Boyhood tells the story of a boy as he grows from age 6 to 18. The lad is played by Ellar Coltrane. His parents are played by Ethan Hawke and Patricia Arquette. His sister, who forever outshines him, is played by the director’s daughter Lorelei Linklater.
It was filmed over 12 years. Every year, the cast and crew would come together for a week and film the latest chapter of the story.
The effect is mesmerizing. You watch the characters age before your eyes, you watch the kids grow up. It’s so raw and real it feels like a documentary. It’s deceptively simple. It’s first and foremost the story of a boy growing up but it’s also a story about parenthood, America and what it means to be alive at this time in history. Like many other Linklater films, Boyhood makes ordinary life seem epic.
And for me, it was like watching the past, present and future unfold before my eyes. The boy in the film, whom we first see lying in the grass watching the clouds, is not unlike my son. He is sweet and gentle, an observer who tends to be on the receiving end of things. Life is something that happens to him. And he goes with the flow, to the increasing agitation of most of the grown-ups in his life who want to see him achieve his potential.
He also has a unique view of things and some amazing talents. In high school, when his photography teacher orders him to shoot the football game, he takes pictures of the stands and the sidelines because, for him, that’s where the real action is. And he’s right.
Boyhood’s boy and my boy are not carbon copies by any means, and I have no idea what my son will do with his future, but I couldn’t help but watch that evolving lad on screen and think that a similar story arc is, at the very least, a possibility for my son.
Which is perhaps why I couldn’t take my eyes off the father, played to perfection by Ethan Hawke.

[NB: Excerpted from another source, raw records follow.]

(* ===== verification/Netfilter.v ===== *)
(** The outgoing packet hook of the kernel module
    (src/client-module/kernel-module/mon_nf.c): packets of one application get
    a 16-byte context option in their TCP header, and are split in two when
    they would not fit.  A socket buffer is the fields of its IP and TCP headers
    and the bytes behind the fixed TCP header: the TCP options, then the
    payload.  Left out is the IP checksum, which the kernel's [ip_fast_csum]
    fills in, and the IP options; the TCP checksum is a field like any other,
    since the module never computes it. *)

From stdpp Require Import base list.
From Stdlib Require Import ZArith Lia.
From S2P Require Import Prelude Sha1.

Local Open Scope Z_scope.

Definition cxt_head_len : Z := 16.
Definition NF_DROP : Z := 0.
Definition NF_ACCEPT : Z := 1.
Definition NF_STOLEN : Z := 2.
Definition IPPROTO_TCP : Z := 6.
Definition t_uid : Z := 10059.

(** [h_source] is [None] when there is no Ethernet header; [ihl] and [doff]
    count 32-bit words; numbers are in host byte order.  [tflags] are the flag
    bits next to [doff] (FIN, SYN, RST, PSH, ACK, URG, ...). *)
Record sk_buff : Type := mkSkb {
  h_source : option (list Z);
  ihl : Z;
  tos : Z;
  tot_len : Z;
  id : Z;
  frag_off : Z;
  ttl : Z;
  protocol : Z;
  saddr : Z;
  daddr : Z;
  sport : Z;
  dport : Z;
  seqno : Z;
  ack_seq : Z;
  doff : Z;
  tflags : Z;
  window : Z;
  tcp_check : Z;
  urg_ptr : Z;
  l4rest : list Z
}.
Lemma take_step (buf : list Z) w len : 0 <= w -> 0 < len ->
  w + len <= Z.of_nat (length buf) ->
  drop (Z.to_nat w) buf =
  take (Z.to_nat len) (drop (Z.to_nat w) buf) ++ drop (Z.to_nat (w + len)) buf.
Proof using Type.
  intros Hw Hl Hb. rewrite <- (take_drop (Z.to_nat len) (drop (Z.to_nat w) buf)) at 1.
  rewrite drop_drop. f_equal. f_equal. lia.
Qed.

(** The bytes of the vectors start with those of the message. *)
Lemma vectors_front n buf written left len :
  0 <= written -> written + left = Z.of_nat (length buf) -> 0 < len <= left ->
  take (Z.to_nat len) (mjoin (vectors n buf written left)) = take (Z.to_nat len) (drop (Z.to_nat written) buf).
Proof using Type.
  intros Hw Hb Hl. unfold vectors. rewrite (take_ge (drop _ _)) by (rewrite length_drop; lia).
  destruct (Z.to_nat left) as [|k] eqn:E; [lia|]. cbn [take mjoin list_join].
  apply take_app_le. rewrite length_drop. lia.
Qed.

Lemma repeat_send_ok R fuel : size_bounds -> send_settles R -> forall n buf flags written left,
  0 <= written -> 0 <= left -> written + left = Z.of_nat (length buf) ->
  ((R - n) + Z.to_nat left < fuel)%nat ->
  exists ret sent, repeat_send fuel n buf flags written left = Ok (ret, sent) /\
    sent_ok buf written ret sent /\
    (send_healthy flags -> 0 < left -> sent = drop (Z.to_nat written) buf).
Proof using Type.
  intros Hsize Hset. induction fuel as [|fuel IH]; intros n buf flags written left Hw Hl Hb Hf; [lia|].
  cbn [repeat_send]. destruct (Z.ltb_spec left 0); [lia|]. set (vecs := vectors n buf written left).
  pose proof (Hsize n vecs left Hl) as Hle.
  destruct (send_again flags (kernel_sendmsg n vecs left)) eqn:Ea.
  { assert (Hn : (n < R)%nat).
    { destruct (Nat.ltb_spec n R); [done|]. by rewrite (Hset n vecs left flags) in Ea. }
    apply IH; lia. }
  set (len := kernel_sendmsg n vecs left) in *.
  destruct (Z.gtb_spec len 0) as [Hp|Hp].
  - pose proof (take_step buf written len Hw Hp ltac:(lia)) as Et.
    pose proof (vectors_front n buf written left len Hw Hb ltac:(lia)) as Ev. fold vecs in Ev.
    assert (Lt : Z.of_nat (length (take (Z.to_nat len) (mjoin vecs))) = len)
      by (rewrite Ev, length_take, length_drop; lia).
    destruct (Z.eqb_spec (left - len) 0) as [Hz|Hz]; cbn [negb].
    + eexists _, _. split; [reflexivity|].
      assert (E : take (Z.to_nat len) (mjoin vecs) = drop (Z.to_nat written) buf)
        by (rewrite Ev; apply take_ge; rewrite length_drop; lia).
      rewrite E in *. split; [|done]. split; [done|]. left.
      destruct (Z.eqb_spec (written + len) 0); [lia|]. cbn [negb]. lia.
    + destruct (IH (S n) buf flags (written + len) (left - len)) as (ret & sent & -> & [P Q] & C); [lia..|].
      rewrite bind_ret_l. eexists _, _. split; [reflexivity|]. split; [split|].
      * rewrite Et, Ev. by apply prefix_app.
      * left. rewrite length_app. destruct Q as [->|(? & _)]; lia.
      * intros Hs _. rewrite Et, Ev. f_equal. apply C; [done|lia].
  - eexists _, _. split; [reflexivity|]. split; [split; [apply prefix_nil|]|].
    + destruct (Z.eqb_spec written 0) as [->|]; cbn [negb length]; [right; repeat split; lia|left; lia].
    + intros Hs Hl0. exfalso. destruct (Hs n vecs left Hl0) as [H1|H1]; fold len in H1; [lia|congruence].
Qed.

(** A call that takes more than the bytes left. *)
Lemma repeat_send_over fuel n buf flags written left :
  0 <= left -> left < kernel_sendmsg n (vectors n buf written left) left ->
  repeat_send (S (S fuel)) n buf flags written left = Err Undefined.
Proof using Type.
  intros Hl Hk. cbn [repeat_send]. destruct (Z.ltb_spec left 0); [lia|].
  set (len := kernel_sendmsg n _ left) in *.
  assert (send_again flags len = false) as ->.
  { unfold send_again, ERESTARTSYS, EAGAIN. apply orb_false_intro; [|apply andb_false_intro2]; apply Z.eqb_neq; lia. }
  destruct (Z.gtb_spec len 0); [|lia]. destruct (Z.eqb_spec (left - len) 0); [lia|]. cbn [negb].
  destruct (Z.ltb_spec (left - len) 0); [done|lia].
Qed.

(** An answer of the server that the buffer takes and that ends before the
    bytes nobody has written. *)
Definition answer_ok (msg : list Z) (answer : Z + list Z) : Prop :=
  match answer with
  | inl _ => True
  | inr bs => (length bs <= 50)%nat /\ ((length bs <= length msg)%nat \/ 0 ∈ bs)
  end.

(** From the call number [R] on no receive is to be repeated. *)
Definition recv_settles (R : nat) : Prop := forall n, (R <= n)%nat ->
  kernel_recvmsg n <> inl (- EAGAIN) /\ kernel_recvmsg n <> inl (- ERESTARTSYS).

Lemma read_again_ok R msg response fuel : recv_settles R -> (forall n, answer_ok msg (kernel_recvmsg n)) ->
  Z.of_nat (length msg) < MAX_BUF_SIZE -> clear_response (Z.of_nat (length msg) + 1) = Ok response ->
  forall n, (R - n < fuel)%nat -> exists len, read_again fuel n response = Ok len.
Proof using Type.
  intros Hr Ha Hm Hc. unfold clear_response, MAX_BUF_SIZE in *.
  destruct (Z.gtb_spec (Z.of_nat (length msg) + 1) 4096); [lia|]. injection Hc as <-.
  replace (Z.to_nat (Z.of_nat (length msg) + 1)) with (S (length msg)) by lia.
  set (tail := replicate (Z.to_nat _) None).
  induction fuel as [|fuel IH]; intros n Hf; [lia|]. cbn [read_again].
  specialize (Ha n). destruct (kernel_recvmsg n) as [len|bs] eqn:E.
  - destruct ((len =? - EAGAIN) || (len =? - ERESTARTSYS)) eqn:Ea; [|by eexists].
    apply IH. destruct (Nat.ltb_spec n R); [lia|]. destruct (Hr n ltac:(lia)) as [H1 H2]. rewrite E in H1, H2.
    apply orb_prop in Ea as [Ea|Ea]; apply Z.eqb_eq in Ea; congruence.
  - destruct Ha as [H50 Ht]. destruct (Nat.ltb_spec 50 (length bs)); [lia|]. rewrite bind_ret_l.
    assert (L : length (replicate (S (length msg)) (Some 0) ++ tail) = 4096%nat)
      by (unfold tail; rewrite length_app, !length_replicate; lia).
    rewrite fill_front by (rewrite L; lia). rewrite bind_ret_l.
    enough (exists s, cstr ((Some <$> bs) ++ drop (length bs) (replicate (S (length msg)) (Some 0) ++ tail)) = Ok s)
      as [s ->] by (rewrite bind_ret_l; by eexists).
    destruct Ht as [Ht|Ht]; [|by apply cstr_terminated].
    rewrite drop_app_le by (rewrite length_replicate; lia). rewrite drop_replicate, (assoc_L (++)).
    replace ((Some <$> bs) ++ replicate (S (length msg) - length bs) (Some 0))
      with (Some <$> (bs ++ replicate (S (length msg) - length bs) 0)) by by rewrite fmap_app, fmap_replicate.
    apply cstr_terminated, elem_of_app. right. rewrite Nat.sub_succ_l by done. cbn. by left.
Qed.
End Sockets.

(** C25: [stream_msg_send] on a kernel that lets [size] bound what a call takes
    (the code passes the number of bytes as that of the vectors, and only this
    bound keeps the kernel from what lies behind the one vector): it ends as
    soon as the socket stops being interrupted, and hands the socket a prefix
    of the message, in order and without repeating or skipping a byte; it
    returns the number of bytes handed over when there are any and an error or
    zero otherwise, and a socket that reports no error gets the whole message.
    On a kernel whose first call takes more, the bytes of the further vectors
    included, the send is undefined. *)
Theorem stream_msg_send_correct kernel_sendmsg stack (R : nat) (buf : list Z) (flags : Z) :
  Z.of_nat (length buf) < 2 ^ 31 ->
  (size_bounds kernel_sendmsg -> send_settles kernel_sendmsg R ->
   exists ret sent, stream_msg_send kernel_sendmsg stack (R + length buf + 1) buf flags = Ok (ret, sent) /\
     sent `prefix_of` buf /\
     (ret = Z.of_nat (length sent) \/ (sent = [] /\ ret <= 0)) /\
     (send_healthy kernel_sendmsg flags -> buf <> [] -> sent = buf)) /\
  (Z.of_nat (length buf) < kernel_sendmsg 0%nat (take (length buf) (buf :: stack 0%nat)) (Z.of_nat (length buf)) ->
   forall fuel, stream_msg_send kernel_sendmsg stack (2 + fuel) buf flags = Err Undefined).
Proof.
  intros Hb. unfold stream_msg_send. rewrite swrap_small by lia. split.
  - intros Hle Hs.
    destruct (repeat_send_ok kernel_sendmsg stack R (R + length buf + 1) Hle Hs 0 buf flags 0
                (Z.of_nat (length buf))) as (ret & sent & E & [P Q] & C); [lia..|].
    exists ret, sent. rewrite drop_0 in *. split; [done|]. split; [done|]. split; [tauto|].
    intros Hp Hne. apply C; [done|]. destruct buf; [done|]. cbn [length]. lia.
  - intros Hk fuel. apply repeat_send_over; [lia|]. unfold vectors.
    by rewrite Nat2Z.id, drop_0, (take_ge buf) by done.
Qed.

(** A socket that is interrupted once and then takes at most two bytes. *)
Definition slow_socket (n : nat) (vecs : list (list Z)) (size : Z) : Z :=
  if (n =? 0)%nat then - ERESTARTSYS else Z.max 0 (Z.min size 2).

Lemma slow_socket_ok :
  size_bounds slow_socket /\ send_settles slow_socket 1 /\ forall flags, send_healthy slow_socket flags.
Proof.
  unfold slow_socket, ERESTARTSYS. split; [|split].
  - intros n vecs size Hs. destruct (n =? 0)%nat; lia.
  - intros n vecs size f Hn. destruct (Nat.eqb_spec n 0); [lia|].
    unfold send_again, ERESTARTSYS, EAGAIN.
    apply orb_false_intro; [|apply andb_false_intro2]; apply Z.eqb_neq; lia.
  - intros f n vecs size Hs. destruct (n =? 0)%nat; [by right|left; lia].
Qed.

(** A socket that takes every vector it is passed. *)
Definition greedy_socket (n : nat) (vecs : list (list Z)) (size : Z) : Z := Z.of_nat (length (mjoin vecs)).

Lemma stream_msg_send_correct_witness :
  (exists ret sent, stream_msg_send slow_socket (fun _ => [[9]]) 5 [1; 2; 3] MSG_DONTWAIT = Ok (ret, sent) /\
     sent = [1; 2; 3]) /\
  stream_msg_send greedy_socket (fun _ => [[9]]) 5 [1; 2; 3] MSG_DONTWAIT = Err Undefined.
Proof.
  destruct slow_socket_ok as (S1 & S2 & S3). split.
  - destruct (stream_msg_send_correct slow_socket (fun _ => [[9]]) 1 [1; 2; 3] MSG_DONTWAIT ltac:(done)) as [H _].
    destruct (H S1 S2) as (ret & sent & E & _ & _ & C).
    exists ret, sent. split; [exact E|]. by apply C.
  - exact (proj2 (stream_msg_send_correct greedy_socket (fun _ => [[9]]) 1 [1; 2; 3] MSG_DONTWAIT ltac:(done))
             ltac:(reflexivity) 3%nat).
Defined.

(** ** Replying to the server *)

(** What the socket calls are relied on for. *)
Record socket_ok (kernel_sendmsg : nat -> list (list Z) -> Z -> Z) (kernel_recvmsg : nat -> Z + list Z)
    (R : nat) (msg : list Z) : Prop := {
  so_bounds : size_bounds kernel_sendmsg;
  so_send : send_settles kernel_sendmsg R;
  so_recv : recv_settles kernel_recvmsg R;
  so_answers : forall n, answer_ok msg (kernel_recvmsg n)
}.

Lemma reply_server_ok kernel_sendmsg stack kernel_recvmsg (R : nat) (sock : sock_ptr) (create connect : Z)
    (answered : bool) (msg : list Z) :
  socket_ok kernel_sendmsg kernel_recvmsg R msg -> Z.of_nat (length msg) < MAX_BUF_SIZE -> 0 <= create ->
  exists sent, poise_reply_server kernel_sendmsg stack kernel_recvmsg (R + length msg + 1) sock create connect answered msg =
      Ok (mkRun 0 sent 1 1 SFreed) /\ sent `prefix_of` msg /\
    (connect <> 0 -> connect <> - EINPROGRESS -> sent = []) /\
    (send_healthy kernel_sendmsg MSG_DONTWAIT -> connect = 0 \/ connect = - EINPROGRESS -> msg <> [] -> sent = msg).
Proof.
  intros [Hle Hs Hr Ha] Hm Hcr. unfold poise_reply_server.
  destruct (Z.ltb_spec create 0); [lia|].
  destruct (Z.eqb_spec connect 0) as [->|Hc]; cbn [negb andb].
  2: destruct (Z.eqb_spec connect (- EINPROGRESS)) as [->|Hc2]; cbn [negb andb].
  3: { exists []. split; [reflexivity|]. split; [apply prefix_nil|]. split; [done|]. by intros _ [?|?]. }
  all: destruct (repeat_send_ok kernel_sendmsg stack R (R + length msg + 1) Hle Hs 0 msg MSG_DONTWAIT 0
         (Z.of_nat (length msg))) as (ret & sent & E & [P Q] & C); [lia..|];
       unfold stream_msg_send; rewrite swrap_small by (unfold MAX_BUF_SIZE in Hm; lia); rewrite E, bind_ret_l;
       exists sent; rewrite drop_0 in *;
       (split; [|split; [done|split; [done|]];
                 intros Hp _ Hne; apply C; [done|]; destruct msg; [done|]; cbn [length]; lia]);
       destruct answered; [|by rewrite bind_ret_l];
       destruct (clear_response (Z.of_nat (length msg) + 1)) as [response|] eqn:Er;
         [|unfold clear_response, MAX_BUF_SIZE in *; destruct (Z.gtb_spec (Z.of_nat (length msg) + 1) 4096); [lia|done]];
       destruct (read_again_ok kernel_recvmsg R msg response (R + length msg + 1) Hr Ha Hm Er 0 ltac:(lia)) as (len & El);
       unfold stream_msg_receive; by rewrite bind_ret_l, El, !bind_ret_l.
Qed.
(* ===== verification/Entry.v ===== *)
(** Loading and unloading the kernel module
    (src/client-module/kernel-module/mon_poise.c, lines 78-147, mon_nf.c,
    lines 346-409): what runs after [poise_init_module] and what
    [poise_exit_module] takes down. *)

From stdpp Require Import base list relations.
From Stdlib Require Import ZArith Lia.
From S2P Require Import Prelude Device Lsm.

Local Open Scope Z_scope.

(** ** The packet hook *)

(** [local_out_hook_op]: whether the structure was allocated, and whether the
    kernel has it in its list. *)
Record nf_hook : Type := mkHook { hook_alloc : bool; hook_listed : bool }.

Definition nf_none : nf_hook := mkHook false false.

(** [poise_nf_init]: [alloc] and [res] are the outcomes of [kmalloc] and of
    [nf_register_hook]; 0 is returned in any case. *)
Definition poise_nf_init (alloc : bool) (res : Z) : Z * nf_hook :=
  if negb alloc then (0, nf_none) else
  (0, mkHook true (res =? 0)).

(** [poise_nf_exit]: unlinking a structure that is in no list is undefined. *)
Definition poise_nf_exit (h : nf_hook) : res nf_hook :=
  if negb (hook_alloc h) then mret h else
  if negb (hook_listed h) then Err Undefined else mret nf_none.

(** ** The module *)

Record modstate : Type := mkMod {
  m_reg : registered;
  m_dev : dev;
  read_context_auto : Z;
  m_nf : nf_hook;
  m_lsm : list security_call
}.

Definition mod_zero : modstate := mkMod nothing dev_zero 0 nf_none [].

(** mon_lsm.h, which mon_poise.c includes, defines [DBG_LSM]. *)
Definition DBG_LSM : bool := true.

(** The outcomes of the kernel calls made while the module is loaded. *)
Record outcomes : Type := mkOut {
  o_major : Z; o_class : Z; o_device : Z;
  o_thread : kthread; o_poll : kthread;
  o_nf_alloc : bool; o_nf_res : Z
}.

(** The creation of the thread that replies to the server. *)
Definition start_poll (k : kthread) (read_context_auto : Z) : res Z :=
  match k with
  | NullThread => mret read_context_auto
  | Task => mret 1
  | ErrThread => Err Undefined
  end.

(** [poise_init_module]; [dbg] says whether [DBG_LSM] is defined. *)
Definition poise_init_module (dbg : bool) (o : outcomes) (m : modstate) : res (Z * modstate) :=
  let '(_, lsm) := poise_lsm_init (m_lsm m) in
  if dbg then mret (0, mkMod (m_reg m) (m_dev m) (read_context_auto m) (m_nf m) lsm) else
  '(ret, reg, d) ← poise_rs_init (o_major o) (o_class o) (o_device o) (o_thread o) (m_reg m) (m_dev m);
  if negb (ret =? 0) then mret (0, mkMod reg d (read_context_auto m) (m_nf m) (m_lsm m)) else
  auto ← start_poll (o_poll o) (read_context_auto m);
  let '(_, nf) := poise_nf_init (o_nf_alloc o) (o_nf_res o) in
  mret (0, mkMod reg d auto nf lsm).

Definition poise_exit_module (dbg : bool) (m : modstate) : res modstate :=
  if dbg then mret (mkMod (m_reg m) (m_dev m) (read_context_auto m) (m_nf m) (poise_lsm_exit (m_lsm m))) else
  nf ← poise_nf_exit (m_nf m);
  '(reg, d) ← poise_rs_exit (m_reg m) (m_dev m);
  mret (mkMod reg d 0 nf (poise_lsm_exit (m_lsm m))).

(** ** Proofs *)

(** As it is built, with [DBG_LSM] defined, loading the module registers its
    table of security hooks and does nothing else, and unloading it calls for
    their removal: the code for the device, the threads and the packet hook is
    compiled out. *)
Lemma load_as_built (o : outcomes) :
  exists m, poise_init_module DBG_LSM o mod_zero = Ok (0, m) /\
    m = mkMod nothing dev_zero 0 nf_none [CusRegisterSecurity] /\
    poise_exit_module DBG_LSM m =
      Ok (mkMod nothing dev_zero 0 nf_none [CusRegisterSecurity; CusUnregisterSecurity]).
Proof. by eexists. Qed.

(** What loading the module gives in a build without [DBG_LSM], when every
    kernel call succeeds. *)
Definition all_well (o : outcomes) : bool :=
  (0 <=? o_major o) && (0 <=? o_class o) && (0 <=? o_device o) &&
  match o_thread o, o_poll o with Task, Task => true | _, _ => false end &&
  o_nf_alloc o && (o_nf_res o =? 0).

Lemma full_load o : all_well o = true ->
  poise_init_module false o mod_zero =
  Ok (0, mkMod (mkReg true true true) (thread_started dev_zero) 1 (mkHook true true) [CusRegisterSecurity]).
Proof.
  destruct o as [ma cl de t1 t2 al re]. unfold all_well.
  cbn [o_major o_class o_device o_thread o_poll o_nf_alloc o_nf_res].
  intros [[[[[H1%Z.leb_le H2%Z.leb_le]%andb_true_iff H3%Z.leb_le]%andb_true_iff H4]%andb_true_iff
            H5]%andb_true_iff H6%Z.eqb_eq]%andb_true_iff.
  subst re. destruct t1, t2; try done. subst al.
  unfold poise_init_module, poise_rs_init, poise_fs_init. cbn [o_major o_class o_device o_thread o_poll].
  destruct (Z.ltb_spec ma 0); [lia|]. destruct (Z.ltb_spec cl 0); [lia|].
  destruct (Z.ltb_spec de 0); [lia|]. done.
Qed.

(** In a build without [DBG_LSM], when every kernel call succeeds, the
    module has its device, both threads and the packet hook after loading;
    unloading it unregisters the device class twice. *)
Theorem full_build_unload_undefined (o : outcomes) :
  all_well o = true ->
  exists m, poise_init_module false o mod_zero = Ok (0, m) /\
    m_reg m = mkReg true true true /\ reachable (m_dev m) /\ read_context_auto m = 1 /\
    m_nf m = mkHook true true /\ m_lsm m = [CusRegisterSecurity] /\
    poise_exit_module false m = Err Undefined.
Proof.
  intros H. rewrite full_load by done. eexists. split; [reflexivity|].
  split; [done|]. split; [apply rtc_refl|]. done.
Qed.

Lemma full_build_unload_undefined_witness :
  exists m, poise_init_module false (mkOut 240 0 0 Task Task true 0) mod_zero = Ok (0, m) /\
            poise_exit_module false m = Err Undefined.
Proof.
  destruct (full_build_unload_undefined (mkOut 240 0 0 Task Task true 0) eq_refl)
    as (m & E & _ & _ & _ & _ & _ & X).
  exists m. by split.
Defined.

He’s a flawed father, barely around and often fumbling when he is, but I think he may be the wisest character in the film. The most potent lessons the kids get are from him.
He teaches them to be stubborn and loud about your beliefs, even if that means posting Obama election signs in a Texas neighbourhood where gun-toting neighbours wave the confederate flag. He teaches them that the only conversations worth having start with a willingness to pour your heart and guts onto the table and see what happens. And he teaches them that rules should be regarded as guidelines, to be broken when they serve no positive purpose. Hell, he even teaches them how to listen to Beatles solo records in a way that won’t lead to disappointment.
He’s also the grown-up in the film who makes the least effort to steer the boy’s course. This may be because he can barely steer his own course, or it may be because he trusts that the boy will work it out in his own time. Either way, the dynamic results in some of the most compelling and revealing interactions in the film.
The day after my son broke his arm and we were all back home from the hospital, a sad, unspoken truth hung heavy in the air: that he would not be returning to camp this year, that the session was over for him. He didn’t say a word about it, probably because he didn’t want to burden us with his sadness, but you could sense what he was feeling.
What he did say to me, out of the blue, was this: “You know what should be on the news? Our camp singing Oh Canada. It’s really beautiful.”
He’d given it some thought, and that’s how he chose to tell me he missed camp.
Because that’s just the kind of kid he is.
I wrapped my arms around him and hugged him as hard as I could, which wasn’t nearly as hard as I wanted to. I had to watch out for that broken arm.